(** * A shallow embedding of the two-person ledger bot

    The development follows the TypeScript source of the bot, in the variant
    with the participants Sheyx and Polvon, the [debt] and [expenses] modes
    and the approval round of [/clear].  Pure helpers become Rocq functions.
    The handlers become computations in a small state-and-exception monad
    over a [World] that holds the two Mongo collections, the report file,
    the calls made to Telegram in the order they are issued, and how many
    identifiers and clock readings have been consumed.

    What is taken from outside the program enters as a parameter:
    [ADMIN_ID] of the environment, the identifiers [nanoid()] returns and
    the readings [new Date()] returns.  The collections and Telegram are
    taken to answer every call; the only exceptions modelled are the ones
    the program can raise by itself.  Of the balance and list views, which
    only read the ledger, the development has the total and the pagination;
    their wording and the rendering of dates are left out. *)

From Stdlib Require Import ZArith NArith List Bool Lia String Ascii.
From Stdlib Require Import QArith Qround.
From Stdlib Require Import Sorted.
From stdpp Require Import base option list gmap.

Close Scope Q_scope.
Open Scope Z_scope.

(** ** JavaScript strings

    A JavaScript string is a sequence of UTF-16 code units.  The regular
    expressions and [trim] of the source classify code units, so the code
    units are kept as numbers. *)

Abbreviation jsstring := (list N).

(** An ASCII literal as a JavaScript string. *)
Definition js (s : string) : jsstring :=
  map N_of_ascii (list_ascii_of_string s).

(** The class [\s] of a JavaScript regular expression, which is also the
    set of code units removed by [String.prototype.trim]: WhiteSpace and
    LineTerminator. *)
Definition isWhiteSpace (c : N) : bool :=
  ((9 <=? c) && (c <=? 13) || (c =? 32) || (c =? 160) || (c =? 5760)
   || (8192 <=? c) && (c <=? 8202) || (c =? 8232) || (c =? 8233)
   || (c =? 8239) || (c =? 8287) || (c =? 12288) || (c =? 65279))%N.

(** The class [\d]: the ten ASCII digits. *)
Definition isDigit (c : N) : bool := ((48 <=? c) && (c <=? 57))%N.

(** The class [[.,\s_]] of [parseKrwAmount]. *)
Definition isSeparator (c : N) : bool :=
  ((c =? 46) || (c =? 44) || isWhiteSpace c || (c =? 95))%N.

Fixpoint trimStart (s : jsstring) : jsstring :=
  match s with
  | c :: s' => if isWhiteSpace c then trimStart s' else s
  | [] => []
  end.

Definition trim (s : jsstring) : jsstring :=
  rev (trimStart (rev (trimStart s))).

(** [s.split(sep)] for a one-unit separator: never the empty array. *)
Fixpoint split (sep : N) (s : jsstring) : list jsstring :=
  match s with
  | [] => [[]]
  | c :: s' =>
      if (c =? sep)%N then [] :: split sep s'
      else match split sep s' with
           | p :: ps => (c :: p) :: ps
           | [] => [[c]]
           end
  end.

(** [a.join(sep)] for a one-unit separator. *)
Fixpoint join (sep : N) (a : list jsstring) : jsstring :=
  match a with
  | [] => []
  | [p] => p
  | p :: ps => p ++ sep :: join sep ps
  end.

Definition SPACE : N := 32%N.

(** ** JavaScript numbers

    Every amount in the program is a non-negative integer-valued double or
    the half of one.  An integer-valued double is kept as the integer it
    denotes; [None] stands for [+Infinity]. *)

(** The Number value of a non-negative mathematical integer: IEEE 754
    round-to-nearest, ties to even, on a 53-bit significand. *)
Definition Number_of_Z (n : Z) : option Z :=
  let e := Z.log2 n - 52 in
  if e <=? 0 then Some n
  else
    let q := Z.shiftr n e in
    let r := Z.land n (Z.ones e) in
    let half := Z.shiftl 1 (e - 1) in
    let q' := if (half <? r) || ((r =? half) && Z.odd q) then q + 1 else q in
    let v := Z.shiftl q' e in
    if Z.shiftl 1 1024 <=? v then None else Some v.

(** The mathematical integer written by a string of decimal digits. *)
Definition digitValue (c : N) : Z := Z.of_N c - 48.

Definition decimalValue (s : jsstring) : Z :=
  fold_left (fun acc c => 10 * acc + digitValue c) s 0.

(** [/^\d+$/.test(s)] *)
Definition allDigits (s : jsstring) : bool :=
  match s with
  | [] => false
  | _ => forallb isDigit s
  end.

(** [parseInt(s, 10)] on a string that passed [allDigits]: the Number
    value of the integer written.  The integer is taken exactly; the
    language standard also lets an implementation read the digits after the
    twentieth significant one as zeros. *)
Definition parseInt10 (s : jsstring) : option Z :=
  Number_of_Z (decimalValue s).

### TASK INSTRUCTIONS
The lines above, from the first through the one containing "map N_of_ascii (list_ascii_of_string s).", must be restated word for word, with nothing added.

### THE ANSWER
(** * A shallow embedding of the two-person ledger bot

    The development follows the TypeScript source of the bot, in the variant
    with the participants Sheyx and Polvon, the [debt] and [expenses] modes
    and the approval round of [/clear].  Pure helpers become Rocq functions.
    The handlers become computations in a small state-and-exception monad
    over a [World] that holds the two Mongo collections, the report file,
    the calls made to Telegram in the order they are issued, and how many
    identifiers and clock readings have been consumed.

    What is taken from outside the program enters as a parameter:
    [ADMIN_ID] of the environment, the identifiers [nanoid()] returns and
    the readings [new Date()] returns.  The collections and Telegram are
    taken to answer every call; the only exceptions modelled are the ones
    the program can raise by itself.  Of the balance and list views, which
    only read the ledger, the development has the total and the pagination;
    their wording and the rendering of dates are left out. *)

From Stdlib Require Import ZArith NArith List Bool Lia String Ascii.
From Stdlib Require Import QArith Qround.
From Stdlib Require Import Sorted.
From stdpp Require Import base option list gmap.

Close Scope Q_scope.
Open Scope Z_scope.

(** ** JavaScript strings

    A JavaScript string is a sequence of UTF-16 code units.  The regular
    expressions and [trim] of the source classify code units, so the code
    units are kept as numbers. *)

Abbreviation jsstring := (list N).

(** An ASCII literal as a JavaScript string. *)
Definition js (s : string) : jsstring :=
  map N_of_ascii (list_ascii_of_string s).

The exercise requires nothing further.